La Presse a joint l'acteur à Eilat, une station balnéaire dans le sud d'Israël, où il jouait le rôle d'un tueur en série érotomane dans The Infernal Comedy, l'un des deux spectacles de théâtre-opéra qu'il tourne depuis trois ans avec l'Orchestre de l'Académie de Vienne. L'autre étant The Giacomo Variations qu'il présentera les 4 et 5 juin à la Place des Arts, accompagné du chef Martin Haselböck et de 35 musiciens.

«On a une idée plus ou moins fausse de ce personnage légendaire, dit son célèbre interprète. Casanova est beaucoup plus qu'un séducteur et un libertin. Il est aussi philosophe, aventurier, libre-penseur et un très grand écrivain, un excellent chroniqueur des moeurs et des personnalités de son époque.

«J'ignore si tout ce qu'il a écrit est vrai... Mais il y a des phrases incroyablement jolies et des réflexions fort intéressantes dans son livre», poursuit l'acteur.

«Je veux une femme!!!» C'est par ce cri que Casanova, vieux, apparaît au lever du rideau. Le vieil homme court (littéralement) dans les jupes et les volants des robes qui forment le décor. Créées à Vienne, en 2010, par le metteur en scène Michael Sturminger, The Giacomo Variations exposent la vie et les aventures du Vénitien telles que rapportées dans ses mémoires. En y intégrant des scènes tirées de trois fameux opéras: Don Giovanni, Cosi fan tutte et Les noces de Figaro.

Bien sûr, Malkovich ne chante pas. Il joue avec une autre actrice les scènes théâtrales; un baryton et une soprano (leurs copies conformes) enchaînent avec les grandes arias du duo Mozart/Da Ponte. On a quand même droit à la fin à une chanson a cappella de Malkovich.

Revenir au théâtre

Avant de devenir l'acteur (et producteur) de cinéma mondialement connu, John Malkovich a entamé sa carrière sur les planches, à Chicago, avec le Steppenwolf Theatre, la troupe fondée par Gary Sinise (entre autres). À 59 ans, Malkovich se passionne toujours pour le théâtre, la création, l'artisanat de son métier. Il avance une analogie pour illustrer la différence entre le travail pour les planches et celui au cinéma: «Faire un film, c'est pousser un rocher au sommet d'une colline, faire une pièce, c'est s'accrocher à un train qui file»!
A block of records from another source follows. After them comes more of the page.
(* ===== verification/Hierarchy.v ===== *)
(** * Card hierarchy

    The rest of [card/CardHierarchy.cpp]: the walk over a card's ancestors
    ([reachable_card_parent], [validate_card_parent]), where the children of a
    trashed card go ([promoted_card_children]) and where a restored card goes
    ([restored_card_placement]). Placements take effect when
    [CardStore::apply_card_changes] writes them with [restore_snapshot]; the
    theorems are about the table after those writes. *)

From stdpp Require Import base list sets strings numbers gmap sorting.
From S2P Require Import Prelude Double Model Text Database CardRepo TreeOrder.
Import CardRepo CardRepoFacts TreeOrder TreeOrderFacts.

Module CardHierarchy.

Section Walk.
Context {E : SqlEngine}.

(** The loop of [reachable_card_parent]. Every step but the last visits another
    card of the table, so [fuel] is one more than there are cards. *)
Fixpoint ancestor_walk (fuel : nat) (db : Db) (project : string) (visited : gset string)
    (next candidate : option string) : option (result (option string)) :=
  match fuel with
  | O => None
  | S fuel' =>
      match next with
      | None => Some (Ok candidate)
      | Some id =>
          if bool_decide (id ∈ visited) then Some (Err (Runtime "move_would_create_cycle"))
          else
            match get db id with
            | None => Some (Ok None)
            | Some ancestor =>
                if negb (String.eqb (card_project_id ancestor) project) then Some (Ok None)
                else
                  ancestor_walk fuel' db project ({[id]} ∪ visited) (parent_card_id ancestor)
                    (if card_deleted ancestor then None
                     else match candidate with None => Some (card_id ancestor) | c => c end)
            end
      end
  end.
Francophile, il a travaillé sur quelques productions théâtrales à Paris. Il a même obtenu un prix Molière en 2008 pour sa mise en scène de la pièce Good Canary, au Théâtre Comedia.

À l'automne dernier, il a proposé une adaptation de la pièce Les Liaisons dangereuses (les lettres de Laclos sont devenues des textos et des courriels) au Théâtre de l'Atelier. Il a récolté des critiques élogieuses de la presse parisienne et le spectacle ira à New York en juillet prochain, au Lincoln Center.

Dans le programme, Malkovich a dédié sa production à «tous les jeunes comédiens qui passent par le processus laborieux des auditions». Cet exercice de séduction où beaucoup sont appelés... et peu sont élus.

Deux grands séducteurs

Fait-il un parallèle entre le vicomte de Valmont (cet autre grand séducteur qu'il a défendu au cinéma) et Casanova?

«Ils sont très différents, à mon avis. Valmont est un homme méchant, froid, calculateur. Il fait mal aux autres par désoeuvrement. Casanova n'est pas manipulateur. Au contraire, quand il dit aimer une femme, il est sincère. Sur le moment. Le problème, c'est qu'il l'oublie rapidement pour une autre.

«Au fond, Casanova a eu un grand amour de jeunesse, Henriette. Celle-ci l'a quitté avant qu'il ne le fasse. Toute sa vie, il va chercher à retomber amoureux encore et encore.»

- C'est donc par douleur que le chevalier vénitien ferme son coeur?

«Je ne crois pas que Casanova se ferme ou se cache, répond-il. Il réagit aux gens et aux événements de son siècle. Comme il est roturier, fils de parents comédiens, il se sait méprisé et se sent maltraité par l'aristocratie.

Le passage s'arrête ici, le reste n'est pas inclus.